Hide and Seek: the Long Game

By Shiv MacFarlanePublished 3 years ago 10 min read
1
Paulie Oxenfree
Photo by Craig Whitehead on Unsplash

The sound of the lock echoed within the darkened hallway of the small apartment, the uncomfortable crack of a rough solution to a simple problem. It had been protesting as the person on the other side inelegantly tooled the tumblers into position until the lock gave up its fight and forfeited to the more persistent opponent. Despite years of experience and practice convincing his logical mind that it was an essentially consequence free exercise, this part always made him uncomfortable: stepping, uninvited, into the darkness of someone else’s home always triggered a nervousness in his belly that was a thrilling as it was nauseating.

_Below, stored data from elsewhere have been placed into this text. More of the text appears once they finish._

(** [src/update-plan.go:191-193] UpdatePlan.setGoLimit *)
Definition setGoLimit (u : UpdatePlan) (gos : Z) : UpdatePlan :=
  mkUpdatePlan (up_steps u) (up_newInv u) (up_oldInv u) gos.
End plan.
Arguments PlanStep : clear implicits.
Arguments UpdatePlan : clear implicits.
Arguments ContentSource : clear implicits.
(* ===== verification/PlanRuns.v ===== *)
(** * Runs of plan steps

    What [runSteps] guarantees for any sequence of steps, concurrent groups
    included: an invariant that each step preserves holds when it returns, whether
    it succeeds or not, and on success every step of the list is done.  Two
    contracts of a step instantiate it: the effect its run has on the files, and
    the files its revert restores. *)
From S2P Require Import Prelude GoStd VNum DigestMap Spec FS Namaste Digest Codes Validation.
From S2P Require Import Inventory OcflInventory InventoryBytes UpdatePlan.

Section loop.
Context `{GoEnv, PlanCodec} {W FS : Type} `{!FileSystems W FS}.
Context (backward : bool) (objFS : FS) (objDir : string) (src : option (ContentSource FS)).
Implicit Types (steps : list (PlanStep W FS)) (w : W) (r : res unit).

(** [fl] are the [async] flags; the steps that are not concurrent and come
    [before] a step are done when it runs. *)
Context (fl : list bool) (I : list (PlanStep W FS) → W → Prop)
  (complete : list (PlanStep W FS) → nat → Prop) (before : nat → nat → Prop).

Definition sync (j : nat) : Prop := fl !! j ≠ Some true.
Definition ready steps (i : nat) : Prop := ∀ j, before j i → sync j → complete steps j.

Context (I_flags : ∀ steps w, I steps w → step_async <$> steps = fl).
Context (I_step : ∀ i steps w w' steps' r, I steps w → ready steps i →
  do_step backward objFS objDir src i steps w = (w', (steps', r)) →
  I steps' w' ∧ (is_ok r = true → complete steps' i) ∧ ∀ j, complete steps j → complete steps' j).

Lemma ready_mono steps steps' i : (∀ j, complete steps j → complete steps' j) → ready steps i → ready steps' i.
Proof. intros Hd Hr j Hj Hs. by apply Hd, Hr. Qed.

He wasn’t supposed to be here, and there was something enthralling about that.

A menagerie of modern comforts glimmered jewels of LED light into the space, not bright enough to add significant detail, but a hard enough contrast that it interfered with his eyes adjusting to the dark, and he sighed a frustrated sound before pressing the door silently into its frame behind him, and clicking on a very dim pocket flashlight. A mirrored closet door on his left flashed with his reflection, and he paused to take himself in. It was fall, so the coat wouldn’t necessarily stick out, but the fact that its classic whitened-coffee hue matched the broad brimmed fedora would draw more attention than he probably needed it to. The black pants, gloves, and hat band brought the whole ensemble together rather sharply he thought, accentuating his streamlined look and five-o’clock-shadow, but in a town as big as this one, someone would just take him for any other upper-management sort on their way to somewhere.

He straightened his jacket, tucked the hat lower, and then carefully reached a hand out to slide the mirrored panel open on its hanging track. The closet wasn’t empty, but a number of empty hangers to one side and a wide gap in the shoe rack told him that, while the occupant hadn’t wanted to leave the place looking un-lived-in, they had taken the time to pack the articles they preferred. Again, the frustrated sigh: he was here too late, and she’d moved on. Again.

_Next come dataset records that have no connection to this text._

(* ===== verification/PlanTheorems.v ===== *)
(** * Theorems on update plans

    A session is any sequence of calls of [Apply] and [Revert] on one plan, each of
    which may fail at any step, between which the plan may be saved and loaded.  The first group of theorems says what the files
    are when an [Apply] of a session succeeds, the second that a [Revert] that
    succeeds restores them, with the exact condition on the storage. *)
From S2P Require Import Prelude GoStd VNum DigestMap Spec FS Namaste Digest Codes Validation.
From S2P Require Import Inventory OcflInventory InventoryBytes Builder UpdatePlan PlanRuns PlanSpec.

Section theorems.
Context `{GoEnv, URLs, MultiError, Hashes, Decoders, PlanCodec} {W FS : Type} `{!FileSystems W FS}.
Context (objFS : FS) (ops : WriteFS W) (files : W → gmap string string).
Context (laws : WriteLaws objFS ops files) (copies : CopyLaws objFS files).
Context (objDir : string).
Implicit Types (u : UpdatePlan W FS) (w : W) (src : option (ContentSource FS)).

(** Calls of [Apply], and of [Revert] if [reverts], with any result; the plan may be
    written with [MarshalBinary] and read back in another process. *)
Inductive session (reverts : bool) (good : option (ContentSource FS) → Prop) :
    UpdatePlan W FS → W → UpdatePlan W FS → W → Prop :=
  | session_start u w : session reverts good u w u w
  | session_apply src u w u1 w1 r u2 w2 : good src →
      Apply u objFS objDir src w = (w1, (u1, r)) →
      session reverts good u1 w1 u2 w2 → session reverts good u w u2 w2
  | session_revert src u w u1 w1 r u2 w2 : reverts = true →
      Revert u objFS objDir src w = (w1, (u1, r)) →
      session reverts good u1 w1 u2 w2 → session reverts good u w u2 w2
  | session_reload u w b u' u1 u2 w2 : UpdatePlan_MarshalBinary u = inl b →
      UpdatePlan_UnmarshalBinary u' b = Ok u1 →
      session reverts good u1 w u2 w2 → session reverts good u w u2 w2.

(** [gob] decodes what it encodes, and the bytes of the two inventories, which are
    not empty, decode to them if they decode at all. *)
Record codec_ok (newInv : StoredInventory) (oldInv : option StoredInventory) : Prop := {
  co_gob : ∀ st b, gob_Encode st = inl b → gob_Decode b = inl st;
  co_new : ∀ si, newStoredInventory (si_bytes newInv) = inl si → si = newInv;
  co_old : ∀ o, oldInv = Some o → si_bytes o ≠ "" ∧ ∀ si, newStoredInventory (si_bytes o) = inl si → si = o
}.

(** A plan read back has the states of the saved one, with the functions of a new
    plan; none of its steps is concurrent. *)
Definition reloaded (s new : PlanStep W FS) : PlanStep W FS := import_step (decoded_step (step_state s)) new.

Lemma Unmarshal_inv newInv oldInv u u' b u1 :
  codec_ok newInv oldInv → up_newInv u = newInv → up_oldInv u = oldInv → up_steps u ≠ [] →
  UpdatePlan_MarshalBinary u = inl b → UpdatePlan_UnmarshalBinary u' b = Ok u1 →
  up_newInv u1 = newInv ∧ up_oldInv u1 = oldInv
  ∧ up_steps u1 = zip_with reloaded (up_steps u) (plan_steps newInv oldInv).
Proof.
  intros [Hgob Hnew Hold] <- <- Hne Hm Hu. unfold UpdatePlan_UnmarshalBinary in Hu.
  rewrite (Hgob _ _ Hm) in Hu. cbn [ups_NewInventoryBytes ups_OldInventoryBytes ups_Steps] in Hu.
  destruct (newStoredInventory (si_bytes (up_newInv u))) as [si|]; [|done]. rewrite (Hnew si eq_refl) in Hu.
  assert (prepareSteps (mkUpdatePlan (decoded_step <$> (step_state <$> up_steps u)) (up_newInv u)
    (up_oldInv u) (up_goLimit u')) = Ok u1) as Hp.
  { destruct (up_oldInv u) as [o|]; cbn [old_field] in Hu; [|done].
    destruct (Hold o eq_refl) as [Hb Ho]. rewrite bool_decide_false in Hu by done.
    destruct (newStoredInventory (si_bytes o)) as [so|]; [|done]. by rewrite (Ho so eq_refl) in Hu. }
  clear Hu. unfold prepareSteps in Hp. cbn [up_newInv up_oldInv up_steps] in Hp. inv_res.
  apply newPlanSteps_Ok in Hx as ->. destruct (up_steps u) as [|s steps]; [done|].
  cbn [fmap list_fmap] in Hp. destruct (negb _); [done|]. inv_res. subst u1. cbn [up_newInv up_oldInv up_steps with_steps].
  split_and!; [done..|].
  change (zip_with import_step (decoded_step <$> (step_state <$> (s :: steps))) (plan_steps (up_newInv u) (up_oldInv u))
    = zip_with reloaded (s :: steps) (plan_steps (up_newInv u) (up_oldInv u))).
  by rewrite <- list_fmap_compose, zip_with_fmap_l.
Qed.

(** What holds of the steps of a new plan, and depends on their functions only,
    holds of the reloaded ones. *)
Lemma reloaded_Forall2 {A} (R : PlanStep W FS → A → Prop) steps new l :
  length steps = length new → Forall2 R new l →
  (∀ s s' x, step_run s' = step_run s → step_revert s' = step_revert s → R s x → R s' x) →
  Forall2 R (zip_with reloaded steps new) l.
Proof.
  intros Hlen Hall HR. revert steps Hlen. induction Hall as [|s x new l Hs Hall IH]; intros [|s' steps] Hlen; try done.
  cbn. constructor; [by apply (HR s)|]. apply IH. by injection Hlen.
Qed.

Lemma reloaded_states steps new : length steps = length new →
  step_state <$> zip_with reloaded steps new = step_state <$> steps.
Proof.
  revert new. induction steps as [|s steps IH]; intros [|n new] Hlen; try done. cbn. f_equal. apply IH.
  by injection Hlen.
Qed.

Lemma reloaded_lookup steps new i s : length steps = length new → zip_with reloaded steps new !! i = Some s →
  ∃ s', steps !! i = Some s' ∧ step_state s = step_state s' ∧ step_async s = false.
Proof.
  intros Hlen Hi. apply lookup_zip_with_Some in Hi as (s' & n & -> & Hs & _). by exists s'.
Qed.

Lemma Apply_inv u src w w' u' r : Apply u objFS objDir src w = (w', (u', r)) →
  ∃ steps r', runSteps false objFS objDir src (IncompleteSteps (up_steps u)) (up_steps u) w = (w', (steps, r'))
  ∧ u' = with_steps u steps ∧ is_ok r = is_ok r' ∧ ∀ inv, r = Ok inv → inv = up_newInv u.
Proof.
  unfold Apply. intros Ha. inv_io. exists l, r0. split; [done|]. split; [done|].
  destruct r0; split; try done; by intros inv [= <-].
Qed.

Lemma new_plan jm inv oldInv u : newUpdatePlan jm inv oldInv = Ok u →
  up_steps u = plan_steps (up_newInv u) oldInv ∧ up_oldInv u = oldInv ∧ si_Inventory (up_newInv u) = inv
  ∧ newPlanSteps (up_newInv u) oldInv = Ok (up_steps u).
Proof.
  unfold newUpdatePlan. destruct (Inventory_marshal jm inv) as [[b d]|]; [|done].
  unfold prepareSteps. cbn [up_newInv up_oldInv up_steps]. intros Hu. inv_res. subst u. cbn.
  split_and!; [|done..]. by apply newPlanSteps_Ok in Hx.
Qed.

(** The paths of a plan are in the object root or in the new version directory. *)
Lemma plan_names_shape newInv oldInv p : update_ok objDir newInv oldInv → p ∈ plan_names newInv oldInv →
  no_slash p ∨ ∃ r, p = version_dir newInv +:+ "/" +:+ r.
Proof.
  intros ok. unfold plan_names. rewrite !elem_of_app. intros [Hp|[Hp|[Hp|Hp]]].
  - left. case_bool_decide; [by apply elem_of_nil in Hp|].
    assert (∀ s, is_ok (getOCFL s) = true → no_slash (decl_name s)) as Hd by (by intros s [-> | ->]%getOCFL_cases).
    apply elem_of_cons in Hp as [->|Hp]; [apply Hd, ok|].
    destruct (Spec_Empty (old_spec oldInv)) eqn:He; [by apply elem_of_nil in Hp|].
    apply list_elem_of_singleton in Hp as ->. apply Hd. by eapply old_spec_ok.
  - right. apply new_files_elem in Hp as [d [_ Hr]%versionContent_Some]. exact Hr.
  - pose proof (new_alg_cases _ _ _ ok) as Ha. rewrite !elem_of_cons in Hp.
    destruct Hp as [-> | [-> | [-> | [-> | Hp]]]]; [right; by eexists|right; by eexists|by left| |].
    + left. by destruct Ha as [-> | ->].
    + by apply elem_of_nil in Hp.
  - destruct (same_alg newInv oldInv) eqn:Hs; [by apply elem_of_nil in Hp|].
    apply list_elem_of_singleton in Hp as ->. left.
    by destruct (old_alg_cases _ _ _ ok Hs) as [-> | ->].
Qed.

(** No step of a new plan is completed. *)
Lemma plan_steps_fresh newInv oldInv i s :
  plan_steps (W:=W) (FS:=FS) newInv oldInv !! i = Some s → PlanStep_Completed s = false.
Proof.
  intros Hi. apply list_elem_of_lookup_2 in Hi. revert s Hi. apply Forall_forall.
  unfold plan_steps, updateDeclarationSteps. constructor; [done|]. apply Forall_app. split.
  - case_bool_decide; [constructor|]. constructor; [done|]. destruct (Spec_Empty _); by repeat constructor.
  - constructor; [done|]. apply Forall_app. split; [|by repeat constructor].
    apply Forall_fmap, Forall_forall. by intros [dst dig] _.
Qed.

Despite having missed her, the game was still on. He considered turning on the lights, but thought better of it; just because his quarry wasn’t in the suite did not mean she hadn’t left any presents behind. Past the hall closet was the door to the bathroom, left casually ajar, and he tucked inside. Behind the mirror, an array of bottles and boxes put him in mind of the causal over the counter section of the pharmacy. Here and there, small crescents showed where all the bottles that had names on them might have sat, collecting humidity from the shower’s steam and leaving dried remnants behind. The only thing that stood out as he discounted everything that was left on the shelves was a small, unremarkable bottle of exquisitely familiar perfume, which he cupped in the palm of his gloved hand, smelling it through the glove leather, letting himself remember.

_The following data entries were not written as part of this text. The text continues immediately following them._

(** [src/object.go:398-407] Object.sync *)
Definition sync obj w : Object FS * option error :=
  match ReadInventory (o_fs obj) (o_path obj) w with
  | inr err => (obj, Some (ErrWrap "inventory" err))
  | inl inv => (mkObject (o_fs obj) (o_path obj) (Some inv) true (o_root obj) (o_requiredID obj), None)
  end.

(** The object with an inventory that is known to be the root inventory. *)
Definition set_root_inventory obj (inv : StoredInventory) : Object FS :=
  mkObject (o_fs obj) (o_path obj) (Some inv) true (o_root obj) (o_requiredID obj).

(** The rest of [NewObject] for an object that exists. *)
Definition open_existing obj (config : newObjectConfig FS) (dir : string) (inv : StoredInventory) w : res (Object FS) :=
  if negb (bool_decide (o_requiredID obj = "")) && negb (bool_decide (inv_ID (si_Inventory inv) = o_requiredID obj))
  then Err (ErrNew "object has unexpected ID")
  else if oc_skipRootSidecarValidation config then Ok obj
  else match ValidateSidecar inv (o_fs obj) dir w with
       | Some err => Err err
       | None => Ok (set_root_inventory obj inv)
       end.

(** The rest of [NewObject] for an object without inventory. *)
Definition open_new obj (dir : string) w : res (Object FS) :=
  if bool_decide (o_requiredID obj = "") then Err (ErrVar ErrNoObjectID)
  else
    let '(entries, err) := fs_ReadDir (o_fs obj) dir w in
    match unless_not_exist err with
    | Some err => Err (ErrWrap "reading object root directory" err)
    | None =>
        let rootState := ParseObjectDir entries in
        if ObjectState_Empty rootState then Ok obj
        else if HasNamaste rootState then Err (ErrWrap "incomplete OCFL object" (ErrVar fs_ErrNotExist))
        else Err (ErrNew "directory is not empty: non-conforming contents")
    end.

(** [src/object.go:42-92] NewObject *)
Definition NewObject (fsys : FS) (dir : string) (opts : list ObjectOption) w : res (Object FS) :=
  if negb (ValidPath dir) then Err (ErrWrap "invalid object path" (ErrVar fs_ErrInvalid))
  else
    let '(obj, config) := newObjectAndConfig fsys dir opts in
    let '(obj, err) := match o_inventory obj with None => sync obj w | Some _ => (obj, None) end in
    match (if oc_mustExist config then err else unless_not_exist err) with
    | Some err => Err err
    | None =>
        match o_inventory obj with
        | Some inv => open_existing obj config dir inv w
        | None => open_new obj dir w
        end
    end.

(** ** Updates *)

(** The state of the head version after [Eq] has sorted its paths in place. *)
Definition with_head_state (si : StoredInventory) (state : DigestMap) : StoredInventory :=
  let inv := si_Inventory si in
  let vers := match versions inv !! inv_Head inv with
              | Some (Some v) => <[inv_Head inv := Some (mkInventoryVersion (iv_Created v) (Some state) (iv_Message v) (iv_User v))]> (versions inv)
              | _ => versions inv
              end in
  mkStoredInventory
    (mkInventory (inv_ID inv) (inv_Type inv) (inv_DigestAlgorithm inv) (inv_Head inv) (inv_ContentDirectory inv)
       (inv_Manifest inv) (Some vers) (inv_Fixity inv))
    (si_bytes si) (si_digest si).

(** Whether the head version has the stage's state, and the inventory after the
    comparison. *)
Definition unchanged (currentInv : option StoredInventory) (state : DigestMap) : option StoredInventory * bool :=
  match currentInv with
  | None => (None, false)
  | Some si =>
      match versions (si_Inventory si) !! inv_Head (si_Inventory si) with
      | Some (Some lastV) =>
          match iv_State lastV with
          | Some st => let '(st, eq) := DM_Eq st state in (Some (with_head_state si st), eq)
          | None => (Some si, (DM_Eq ∅ state).2)
          end
      | _ => (Some si, false)
      end
  end.

(** [src/object.go:143-153] the new inventory of Object.NewUpdatePlan: a stage
    without algorithm panics where its [ID] is asked for *)
Definition stage_inventory (builder : InventoryBuilder) (stage : Stage FS) (msg : string) (user : User)
    (updateOpts : objectUpdateOptions) : res Inventory :=
  let b := ib_Spec (ib_ContentPathFunc (ib_FixitySource builder (fixity_source (st_FixitySource stage)))
             (uo_contentPathFunc updateOpts)) (uo_spec updateOpts) in
  match st_DigestAlgorithm stage with
  | Some alg =>
      Finalize now strip (ib_AddVersion b (mkAddedVersion (st_State stage) alg (uo_created updateOpts) msg (Some user)))
  | None =>
      inv ← initialInventory b;
      _ ← wrap_err "existing inventory's version scheme doesn't support additional versions" (Next (inv_Head inv));
      _ ← wrap_err "version state" (Normalize (st_State stage));
      Panic
  end.

Definition set_inventory obj (inv : option StoredInventory) : Object FS :=
  mkObject (o_fs obj) (o_path obj) inv (o_inventoryIsRoot obj) (o_root obj) (o_requiredID obj).

(** [src/object.go:138-171] Object.NewUpdatePlan: the inventory of the object is
    changed by the comparison of states *)
Definition NewUpdatePlan obj (stage : Stage FS) (msg : string) (user : User) (opts : list ObjectUpdateOption)
    : Object FS * res (UpdatePlan W FS) :=
  let updateOpts := newObjectUpdateOptions opts in
  match wrap_err "building new inventory for update"
          (stage_inventory (Object_InventoryBuilder obj) stage msg user updateOpts) with
  | Err err => (obj, Err err)
  | Panic => (obj, Panic)
  | Ok newInv =>
      let '(currentInv, same) :=
        if uo_allowUnchanged updateOpts then (o_inventory obj, false)
        else unchanged (o_inventory obj) (st_State stage) in
      let obj := set_inventory obj currentInv in
      if same then (obj, Err (ErrNew "update has unchanged version state"))
      else (obj, plan ← wrap_err "in object update plan" (newUpdatePlan json_Marshal newInv currentInv);
                 Ok (setGoLimit plan (uo_goLimit updateOpts)))
  end.

(** [src/object.go:94-118] Object.ApplyUpdatePlan *)
Definition ApplyUpdatePlan obj (update : UpdatePlan W FS) (src : option (ContentSource FS))
    : IO W (Object FS * UpdatePlan W FS * res unit) :=
  match ReadOnly obj with
  | Some err => mret (obj, update, Err (ErrWrap "cannot be updated" err))
  | None =>
      if negb (bool_decide (UpdatePlan_ObjectID update = Object_ID obj))
      then mret (obj, update, Err (ErrNew "update plan is for a different object"))
      else
        let baseInvDigest := match o_inventory obj with Some si => si_digest si | None => "" end in
        if negb (bool_decide (baseInvDigest = BaseInventoryDigest update))
        then mret (obj, update, Err (ErrNew "update plan does not reflect object's current inventory state"))
        else
          '(update, r) ← Apply update (o_fs obj) (o_path obj) src;
          match r with
          | Ok newInv => mret (set_root_inventory obj newInv, update, Ok ())
          | Err err => mret (obj, update, Err err)
          | Panic => mret (obj, update, Panic)
          end
  end.

(** [src/object.go:314-326] Object.Update *)
Definition Update obj (stage : Stage FS) (msg : string) (user : User) (opts : list ObjectUpdateOption)
    : IO W (Object FS * option (UpdatePlan W FS) * res unit) :=
  match NewUpdatePlan obj stage msg user opts with
  | (obj, Err err) => mret (obj, None, Err err)
  | (obj, Panic) => mret (obj, None, Panic)
  | (obj, Ok plan) =>
      '(obj, plan, r) ← ApplyUpdatePlan obj plan (content_source (st_ContentSource stage));
      mret (obj, Some plan, r)
  end.

(** ** Objects of a root *)

(** [src/root.go:118-125] Root.NewObjectDir *)
Definition Root_NewObjectDir (r : Root FS) (dir : string) (opts : list ObjectOption) w : res (Object FS) :=
  NewObject (r_fs r) (Join [r_dir r; dir]) (opts ++ [objectWithRoot r]) w.

(** [src/root.go:105-116] Root.NewObject *)
Definition Root_NewObject (r : Root FS) (id : string) (opts : list ObjectOption) w : res (Object FS) :=
  objPath ← ResolveID r id;
  Root_NewObjectDir r objPath (opts ++ [ObjectWithID id]) w.

(** [src/root.go:169-188] Root.ObjectsBatch: the objects and errors that are
    yielded; the fuel bounds the depth of the tree *)
Definition ObjectsBatch (fuel : nat) (r : Root FS) (numgos : Z) (opts : list ObjectOption) w : list (res (Object FS)) :=
  let opts := opts ++ [ObjectMustExist; objectWithRoot r] in
  let openObj (ref : FileRef FS) := NewObject (fr_FS ref) (FullPathDir ref) opts w in
  let '(declFiles, err) := UntilErr (ObjectDeclarations fuel r w) in
  Results 3 declFiles openObj numgos ++ match err with Ok _ => [] | Err e => [Err e] | Panic => [Panic] end.

(** [src/root.go:163-167] Root.Objects *)
Definition Objects (fuel : nat) (r : Root FS) (opts : list ObjectOption) w : list (res (Object FS)) :=
  ObjectsBatch fuel r 0 opts w.
End object.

The evening had been wonderful, full of wine, music, and entertainment, a gala for the birthday of a prince whose family reigned across a million miles of desert, rich with the black blood of industry. The best part of such soirees was not the array of the famous and the infamous who gathered to toil in their political games, but the greater than average compliment of nameless nightlife who made up the spy community surrounding such an affair. Faces of friend and foe wore invisible masks, their bare skin layered in an amusement of lies, as intimately familiar intelligence operatives introduced themselves with carefully crafted aliases. No one worked at these events, unless they had to: they were too public and too transparent to get anything done, so they took their opportunity to socialize on a sort of holy ground, where espionage was in poor taste. He’d been taking in the company of a particularly dangerous foreign operative who would have normally killed him on sight, when a delicate, familiar scent stopped him mid-sentence…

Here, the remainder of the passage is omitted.